(* ===== verification/SyncTests.v ===== *)
(** * The tests of the shared queue

    The unit tests of virtio-queue/src/queue_sync.rs, through the interface
    [QueueT] of a [QueueSync]. *)

From stdpp Require Import base numbers list option gmap.
From S2P Require Import Prelude Bytes GuestMemory FlatMemory Descriptor Chain Queue Mock.
From S2P Require Import QueueSync Testing.

Abbreviation Shared := (QueueSync * FlatMem)%type.

(** [QueueSync::new(max_size).unwrap()] and a guest of 64 KiB. *)
Definition shared (max_size : u16) : option Shared :=
  q ← to_option (sync_new max_size); Some (q, test_mem).

(** A method of the queue, its [Result] as a value; [ask] unwraps it. *)
Definition ask_result {A} (c : RM Shared Error A) : test Shared (result Error A) := try c.
Definition ask {A} (c : RM Shared Error A) : test Shared A := r ← ask_result c; unwrap_ok r.

Definition sees {A} `{EqDecision A} (c : RM Shared Error A) (v : A) : test Shared unit :=
  x ← ask c; assert_eq x v.
Definition sees_not {A} `{EqDecision A} (c : RM Shared Error A) (v : A) : test Shared unit :=
  x ← ask c; assert_ne x v.

(** ** Threads *)

(** What the two threads of [test_queue_state_sync] do before and after the barriers: one looks
    through a guard, the other through the queue. *)
Definition looks_through_guard (ready : bool) : test Shared unit :=
  sees (qt_lock _ (getter q_ready)) ready.
Definition looks (ready : bool) : test Shared unit := sees qt_ready ready.

(** Between two barriers the threads run in any order, [guard_first] or not; the first barrier
    waits for both before [set_ready], the second for [set_ready]. *)
Definition in_order (guard_first ready : bool) : test Shared unit :=
  if guard_first then _ ← looks_through_guard ready; looks ready
  else _ ← looks ready; looks_through_guard ready.

Definition test_queue_state_sync (order1 order2 : bool) : test Shared unit :=
  _ ← in_order order1 false;
  _ ← ask (qt_set_ready true);
  in_order order2 true.

Theorem test_queue_state_sync_passes order1 order2 :
  passes (test_queue_state_sync order1 order2) (shared 0x1000) = true.
Proof. by destruct order1, order2; vm_compute. Qed.

(** ** The other tests *)

(** The addresses all of them set. *)
Definition set_rings : test Shared unit :=
  _ ← ask (qt_set_desc_table_address (Some 0x1000) None);
  _ ← ask (qt_set_avail_ring_address (Some 0x2000) None);
  ask (qt_set_used_ring_address (Some 0x3000) None).

Definition test_state_sync_add_used : test Shared unit :=
  _ ← set_rings;
  _ ← ask (qt_set_event_idx true);
  _ ← ask (qt_set_ready true);
  _ ← sees qt_is_valid true;
  _ ← sees (qt_lock _ (getter q_size)) 0x100;
  _ ← sees qt_max_size 0x100;
  _ ← sees qt_size 0x100;
  _ ← ask (qt_set_size 0x80);
  _ ← sees qt_size 0x80;
  _ ← sees qt_max_size 0x100;
  _ ← ask (qt_set_next_avail 5);
  _ ← sees qt_next_avail 5;
  _ ← ask (qt_set_next_used 3);
  _ ← sees qt_next_used 3;
  _ ← sees (qt_avail_idx Acquire) 0;
  _ ← sees (qt_used_idx Acquire) 0;
  _ ← sees qt_next_used 3;
  r ← ask_result (qt_add_used 0x200 0x1000);
  _ ← assert (negb (is_ok r));
  _ ← sees qt_next_used 3;
  _ ← ask (qt_add_used 1 0x1000);
  _ ← sees qt_next_used 4;
  sees (qt_used_idx Acquire) 4.

(** [q.lock_state().field()]. *)
Definition locked {A} (f : Queue -> A) : RM Shared Error A := qt_lock _ (getter f).

Definition test_sync_state_reset_queue : test Shared unit :=
  _ ← set_rings;
  _ ← ask (qt_set_event_idx true);
  _ ← ask (qt_set_next_avail 2);
  _ ← ask (qt_set_next_used 2);
  _ ← ask (qt_set_size 0x8);
  _ ← ask (qt_set_ready true);
  _ ← sees qt_is_valid true;
  _ ← ask qt_needs_notification;
  _ ← sees (locked q_size) 0x8;
  _ ← sees (locked q_ready) true;
  _ ← sees_not (locked q_desc_table) DEFAULT_DESC_TABLE_ADDR;
  _ ← sees_not (locked q_avail_ring) DEFAULT_AVAIL_RING_ADDR;
  _ ← sees_not (locked q_used_ring) DEFAULT_USED_RING_ADDR;
  _ ← sees_not (locked q_next_avail) 0;
  _ ← sees_not (locked q_next_used) 0;
  _ ← sees (locked q_event_idx_enabled) true;
  _ ← ask qt_reset;
  _ ← sees (locked q_size) 0x100;
  _ ← sees (locked q_ready) false;
  _ ← sees (locked q_desc_table) DEFAULT_DESC_TABLE_ADDR;
  _ ← sees (locked q_avail_ring) DEFAULT_AVAIL_RING_ADDR;
  _ ← sees (locked q_used_ring) DEFAULT_USED_RING_ADDR;
  _ ← sees (locked q_next_avail) 0;
  _ ← sees (locked q_next_used) 0;
  sees (locked q_event_idx_enabled) false.

(** [m.read_obj::<u16>(addr)] and [m.write_obj::<u16>(v, addr)]. *)
Definition mem16_is (addr : u64) (v : u16) : test Shared unit :=
  m ← gets snd; x ← unwrap (ref_load Z (BV := u16_bv) m addr); assert_eq x v.
Definition set_mem16 (v : u16) (addr : u64) : test Shared unit := fun '(s, m) =>
  match ref_store (BV := u16_bv) v addr m with Some m => Some ((s, m), Ok tt) | None => None end.

Definition sync_test_enable_disable_notification : test Shared unit :=
  _ ← ask (qt_set_desc_table_address (Some 0x1000) None);
  _ ← sees qt_desc_table 0x1000;
  _ ← ask (qt_set_avail_ring_address (Some 0x2000) None);
  _ ← sees qt_avail_ring 0x2000;
  _ ← ask (qt_set_used_ring_address (Some 0x3000) None);
  _ ← sees qt_used_ring 0x3000;
  _ ← ask (qt_set_ready true);
  _ ← sees qt_is_valid true;
  used_addr ← ask (locked q_used_ring);
  _ ← sees qt_event_idx_enabled false;
  _ ← ask qt_enable_notification;
  _ ← mem16_is used_addr 0;
  _ ← ask qt_disable_notification;
  _ ← mem16_is used_addr (wrap 16 VRING_USED_F_NO_NOTIFY);
  _ ← ask qt_enable_notification;
  _ ← mem16_is used_addr 0;
  _ ← ask (qt_set_event_idx true);
  avail_addr ← ask (locked q_avail_ring);
  _ ← set_mem16 2 (avail_addr + 2);
  _ ← sees qt_enable_notification true;
  _ ← ask (qt_lock _ (update_queue (set_next_avail 2)));
  _ ← sees qt_enable_notification false;
  _ ← set_mem16 8 (avail_addr + 2);
  _ ← sees qt_enable_notification true;
  _ ← ask (qt_lock _ (update_queue (set_next_avail 8)));
  sees qt_enable_notification false.

Theorem sync_tests_pass :
  Forall (fun t => passes t (shared 0x100) = true)
    [test_state_sync_add_used; test_sync_state_reset_queue; sync_test_enable_disable_notification].
Proof. repeat constructor; vm_compute; reflexivity. Qed.
(* ===== verification/FormatTests.v ===== *)
(** * The tests of the data formats

    The unit tests of virtio-queue/src/desc, virtio-queue/src/state.rs,
    virtio-queue-ser/src/state.rs and virtio-bindings/src/virtio_net.  These
    tests keep no state but the value they build. *)

From stdpp Require Import base numbers list option strings pretty.
From S2P Require Import Prelude Bytes GuestMemory Descriptor Chain Queue QueueState NetHeader Testing.

(** The test passes whatever runs around it. *)
Definition passes_alone (t : test unit unit) : bool := passes t (Some tt).

(** [offset_of!(T, field)]: in the memory image of [x] the field of [n] bytes at [offset] is [v]. *)
Definition field_at {T} `{ByteValued T} (x : T) (n offset : nat) (v : Z) : test unit unit :=
  assert_eq (le_value (take n (drop offset (bv_encode x)))) v.

(** [e2.as_mut_slice().copy_from_slice(e1.as_slice())]: the length must agree. *)
Definition copied {T} `{ByteValued T} (e1 : T) : test unit T :=
  _ ← assert_eq (length (bv_encode e1)) (bv_size T); mret (bv_decode (bv_encode e1)).

(** ** Raw descriptors: desc/mod.rs *)

Definition test_desc_from_split : test unit unit :=
  let split_desc := descriptor_new 1 2 3 4 in
  let desc := raw_of_split split_desc in
  _ ← assert_eq (d_addr split_desc) (raw0 desc);
  _ ← assert_eq (d_len split_desc) (raw1 desc);
  _ ← assert_eq (d_flags split_desc) (raw2 desc);
  assert_eq (d_next split_desc) (raw3 desc).

Definition test_split_from_desc : test unit unit :=
  let desc := mk_raw 1 2 3 4 in
  let split_desc := split_of_raw desc in
  _ ← assert_eq (d_addr split_desc) (raw0 desc);
  _ ← assert_eq (d_len split_desc) (raw1 desc);
  _ ← assert_eq (d_flags split_desc) (raw2 desc);
  assert_eq (d_next split_desc) (raw3 desc).

Definition test_desc_from_packed : test unit unit :=
  let packed_desc := packed_new 1 2 3 4 in
  let desc := raw_of_packed packed_desc in
  _ ← assert_eq (p_addr packed_desc) (raw0 desc);
  _ ← assert_eq (p_len packed_desc) (raw1 desc);
  _ ← assert_eq (p_id packed_desc) (raw2 desc);
  assert_eq (p_flags packed_desc) (raw3 desc).

Definition test_packed_from_desc : test unit unit :=
  let desc := mk_raw 1 2 3 4 in
  let packed_desc := packed_of_raw desc in
  _ ← assert_eq (p_addr packed_desc) (raw0 desc);
  _ ← assert_eq (p_len packed_desc) (raw1 desc);
  _ ← assert_eq (p_id packed_desc) (raw2 desc);
  assert_eq (p_flags packed_desc) (raw3 desc).

(** ** Packed descriptors: desc/packed.rs *)

Definition packed_test_descriptor_offset : test unit unit :=
  let x := packed_new 1 2 3 4 in
  _ ← assert_eq (bv_size PackedDescriptor) 16%nat;
  _ ← field_at x 8 0 (p_addr x);
  _ ← field_at x 4 8 (p_len x);
  _ ← field_at x 2 12 (p_id x);
  field_at x 2 14 (p_flags x).

Definition packed_test_descriptor_getter_setter : test unit unit :=
  let desc := packed_new 0 0 0 0 in
  let desc := packed_set_addr 0x1000 desc in
  _ ← assert_eq (p_addr desc) 0x1000;
  let desc := packed_set_len 0x2000 desc in
  _ ← assert_eq (p_len desc) 0x2000;
  let desc := packed_set_flags (wrap 16 VRING_DESC_F_NEXT) desc in
  _ ← assert_eq (p_flags desc) (wrap 16 VRING_DESC_F_NEXT);
  _ ← assert (packed_has_next desc);
  _ ← assert (negb (packed_is_write_only desc));
  _ ← assert (negb (packed_refers_to_indirect_table desc));
  let desc := packed_set_flags (wrap 16 VRING_DESC_F_WRITE) desc in
  _ ← assert_eq (p_flags desc) (wrap 16 VRING_DESC_F_WRITE);
  _ ← assert (negb (packed_has_next desc));
  _ ← assert (packed_is_write_only desc);
  _ ← assert (negb (packed_refers_to_indirect_table desc));
  let desc := packed_set_flags (wrap 16 VRING_DESC_F_INDIRECT) desc in
  _ ← assert_eq (p_flags desc) (wrap 16 VRING_DESC_F_INDIRECT);
  _ ← assert (negb (packed_is_write_only desc));
  _ ← assert (packed_refers_to_indirect_table desc);
  let desc := packed_set_id 1 desc in
  assert_eq (p_id desc) 1.

Definition packed_test_descriptor_copy : test unit unit :=
  let e1 := packed_new 1 2 0 3 in
  e2 ← copied e1;
  _ ← assert_eq (p_addr e1) (p_addr e2);
  _ ← assert_eq (p_len e1) (p_len e2);
  _ ← assert_eq (p_id e1) (p_id e2);
  assert_eq (p_flags e1) (p_flags e2).

Definition test_packed_desc_event_offset : test unit unit :=
  let x := packed_desc_event_new 1 2 in
  _ ← field_at x 2 0 (off_wrap x);
  _ ← field_at x 2 2 (event_flags x);
  assert_eq (bv_size PackedDescEvent) 4%nat.

Definition test_packed_desc_event_copy : test unit unit :=
  let e1 := packed_desc_event_new 1 2 in
  e2 ← copied e1;
  _ ← assert_eq (off_wrap e1) (off_wrap e2);
  assert_eq (event_flags e1) (event_flags e2).

(** ** Split descriptors: desc/split.rs *)

Definition split_test_descriptor_offset : test unit unit :=
  let x := descriptor_new 1 2 3 4 in
  _ ← assert_eq (bv_size Descriptor) 16%nat;
  _ ← field_at x 8 0 (d_addr x);
  _ ← field_at x 4 8 (d_len x);
  _ ← field_at x 2 12 (d_flags x);
  field_at x 2 14 (d_next x).

Definition split_test_descriptor_getter_setter : test unit unit :=
  let desc := descriptor_new 0 0 0 0 in
  let desc := set_addr 0x1000 desc in
  _ ← assert_eq (d_addr desc) 0x1000;
  let desc := set_len 0x2000 desc in
  _ ← assert_eq (d_len desc) 0x2000;
  let desc := set_flags (wrap 16 VRING_DESC_F_NEXT) desc in
  _ ← assert_eq (d_flags desc) (wrap 16 VRING_DESC_F_NEXT);
  _ ← assert (has_next desc);
  _ ← assert (negb (is_write_only desc));
  _ ← assert (negb (refers_to_indirect_table desc));
  let desc := set_flags (wrap 16 VRING_DESC_F_WRITE) desc in
  _ ← assert_eq (d_flags desc) (wrap 16 VRING_DESC_F_WRITE);
  _ ← assert (negb (has_next desc));
  _ ← assert (is_write_only desc);
  _ ← assert (negb (refers_to_indirect_table desc));
  let desc := set_flags (wrap 16 VRING_DESC_F_INDIRECT) desc in
  _ ← assert_eq (d_flags desc) (wrap 16 VRING_DESC_F_INDIRECT);
  _ ← assert (negb (has_next desc));
  _ ← assert (negb (is_write_only desc));
  _ ← assert (refers_to_indirect_table desc);
  let desc := set_next 3 desc in
  assert_eq (d_next desc) 3.

Definition split_test_descriptor_copy : test unit unit :=
  let e1 := descriptor_new 1 2 (wrap 16 VRING_DESC_F_NEXT) 3 in
  e2 ← copied e1;
  _ ← assert_eq (d_addr e1) (d_addr e2);
  _ ← assert_eq (d_len e1) (d_len e2);
  _ ← assert_eq (d_flags e1) (d_flags e2);
  assert_eq (d_next e1) (d_next e2).

Definition test_used_elem_offset : test unit unit :=
  let x := used_elem_new 1 2 in
  _ ← field_at x 4 0 (ue_id x);
  _ ← field_at x 4 4 (ue_len x);
  assert_eq (bv_size VirtqUsedElem) 8%nat.

Definition test_used_elem_copy : test unit unit :=
  let e1 := used_elem_new 3 15 in
  e2 ← copied e1;
  _ ← assert_eq (ue_id e1) (ue_id e2);
  assert_eq (ue_len e1) (ue_len e2).

Theorem descriptor_tests_pass :
  Forall (fun t => passes_alone t = true)
    [test_desc_from_split; test_split_from_desc; test_desc_from_packed; test_packed_from_desc;
     packed_test_descriptor_offset; packed_test_descriptor_getter_setter;
     packed_test_descriptor_copy; test_packed_desc_event_offset; test_packed_desc_event_copy;
     split_test_descriptor_offset; split_test_descriptor_getter_setter; split_test_descriptor_copy;
     test_used_elem_offset; test_used_elem_copy].
Proof. repeat constructor. Qed.

(** ** Saved queues: state.rs of virtio-queue and virtio-queue-ser *)

Definition create_valid_queue_state : test unit QueueState :=
  queue ← unwrap_ok (queue_new 16); mret (queue_state queue).

Definition test_empty_queue_state : test unit unit :=
  queue ← unwrap_ok (queue_new 16);
  restored_q ← unwrap_ok (queue_try_from (queue_state queue));
  assert_eq queue restored_q.

(** Each invalid state alters one field of the valid one. *)
Definition rejected (s : QueueState) : test unit unit := assert (negb (is_ok (queue_try_from s))).

Definition test_invalid_queue_state : test unit unit :=
  s ← create_valid_queue_state;
  let max_size v := mk_queue_state v (st_next_avail s) (st_next_used s) (st_event_idx_enabled s)
    (st_size s) (st_ready s) (st_desc_table s) (st_avail_ring s) (st_used_ring s) in
  let size v := mk_queue_state (st_max_size s) (st_next_avail s) (st_next_used s)
    (st_event_idx_enabled s) v (st_ready s) (st_desc_table s) (st_avail_ring s) (st_used_ring s) in
  let rings d a u := mk_queue_state (st_max_size s) (st_next_avail s) (st_next_used s)
    (st_event_idx_enabled s) (st_size s) (st_ready s) d a u in
  _ ← rejected (max_size 0);
  _ ← rejected (max_size 65535);
  _ ← rejected (max_size 15);
  _ ← rejected (size 0);
  _ ← rejected (size 65535);
  _ ← rejected (size 15);
  _ ← rejected (rings 0xf (st_avail_ring s) (st_used_ring s));
  _ ← rejected (rings (st_desc_table s) 0x1 (st_used_ring s));
  rejected (rings (st_desc_table s) (st_avail_ring s) 0x3).

Definition test_state_ser : test unit unit :=
  let SOME_VALUE := 16 in
  let state := mk_queue_state (SOME_VALUE * 2) (SOME_VALUE - 1) (SOME_VALUE + 1) false SOME_VALUE
    true SOME_VALUE (SOME_VALUE * 2) (SOME_VALUE * 4) in
  let ser_state := queue_state_ser_of state in
  let state_from_ser := queue_state_of_ser ser_state in
  _ ← assert_eq state state_from_ser;
  assert_eq (queue_state_of_ser queue_state_ser_default) queue_state_default.

Definition test_ser_with_len_zero : test unit unit :=
  let queue_ser := mk_queue_state_ser 16 0 0 false 0 true 0 256 276 in
  let queue_state := queue_state_of_ser queue_ser in
  assert (match queue_try_from queue_state with
          | Err e => bool_decide (e = InvalidSize)
          | Ok _ => false
          end).

Theorem queue_state_tests_pass :
  Forall (fun t => passes_alone t = true)
    [test_empty_queue_state; test_invalid_queue_state; test_state_ser; test_ser_with_len_zero].
Proof. repeat constructor. Qed.

(** ** The network header: virtio_net/mod.rs *)

(** [Formatter::debug_struct] on one line. *)
Definition debug_line (name : string) (fields : list (string * Z)) : string :=
  (name ++ " { " ++
   String.concat ", " ((fun '(n, v) => n ++ ": " ++ pretty v) <$> fields) ++ " }")%string.

(** Lower case hexadecimal digits; a 16-bit value has at most four. *)
Definition hex_digit (d : Z) : string :=
  default EmptyString
    (["0"; "1"; "2"; "3"; "4"; "5"; "6"; "7"; "8"; "9"; "a"; "b"; "c"; "d"; "e"; "f"]%string
       !! Z.to_nat d).
Fixpoint hex (fuel : nat) (v : Z) : string :=
  match fuel with
  | O => EmptyString
  | S fuel => if v <? 16 then hex_digit v else (hex fuel (v / 16) ++ hex_digit (v mod 16))%string
  end.

Definition newline : string := String (Ascii.ascii_of_nat 10) EmptyString.

(** The pretty form of it, one field per line, in hexadecimal with its prefix. *)
Definition debug_hex (name : string) (fields : list (string * Z)) : string :=
  (name ++ " {" ++ newline ++
   String.concat EmptyString
     ((fun '(n, v) => "    " ++ n ++ ": 0x" ++ hex 4 v ++ "," ++ newline) <$> fields) ++ "}")%string.

Definition test_net_hdr_default_debug : test unit unit :=
  assert_eq (debug_line "virtio_net_hdr_v1" (net_hdr_debug net_hdr_default))
    "virtio_net_hdr_v1 { flags: 0, gso_type: 0, hdr_len: 0, gso_size: 0, csum_start: 0, csum_offset: 0, num_buffers: 0 }"%string.

Definition test_net_hdr_hex_debug : test unit unit :=
  assert_eq (debug_hex "virtio_net_hdr_v1" (net_hdr_debug net_hdr_default))
    "virtio_net_hdr_v1 {
    flags: 0x0,
    gso_type: 0x0,
    hdr_len: 0x0,
    gso_size: 0x0,
    csum_start: 0x0,
    csum_offset: 0x0,
    num_buffers: 0x0,
}"%string.

Definition test_net_hdr_partial_eq : test unit unit :=
  let hdr1 := net_hdr_default in
  let hdr2 := mk_net_hdr 1 0 0 0 (mk_union [0; 0; 0; 0]) 0 in
  _ ← assert (net_hdr_eq hdr1 hdr1);
  assert (negb (net_hdr_eq hdr1 hdr2)).

Theorem net_header_tests_pass :
  Forall (fun t => passes_alone t = true)
    [test_net_hdr_default_debug; test_net_hdr_hex_debug; test_net_hdr_partial_eq].
Proof. repeat constructor. Qed.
========
Aim of the task
Beginning with the line holding "Definition packed_test_descriptor_getter_setter : test" and ending with the line holding "(p_flags desc) (wrap 16 VRING_DESC_F_INDIRECT);", write out the stretch of material above exactly; add no further lines.

Result below
Definition packed_test_descriptor_getter_setter : test unit unit :=
  let desc := packed_new 0 0 0 0 in
  let desc := packed_set_addr 0x1000 desc in
  _ ← assert_eq (p_addr desc) 0x1000;
  let desc := packed_set_len 0x2000 desc in
  _ ← assert_eq (p_len desc) 0x2000;
  let desc := packed_set_flags (wrap 16 VRING_DESC_F_NEXT) desc in
  _ ← assert_eq (p_flags desc) (wrap 16 VRING_DESC_F_NEXT);
  _ ← assert (packed_has_next desc);
  _ ← assert (negb (packed_is_write_only desc));
  _ ← assert (negb (packed_refers_to_indirect_table desc));
  let desc := packed_set_flags (wrap 16 VRING_DESC_F_WRITE) desc in
  _ ← assert_eq (p_flags desc) (wrap 16 VRING_DESC_F_WRITE);
  _ ← assert (negb (packed_has_next desc));
  _ ← assert (packed_is_write_only desc);
  _ ← assert (negb (packed_refers_to_indirect_table desc));
  let desc := packed_set_flags (wrap 16 VRING_DESC_F_INDIRECT) desc in
  _ ← assert_eq (p_flags desc) (wrap 16 VRING_DESC_F_INDIRECT);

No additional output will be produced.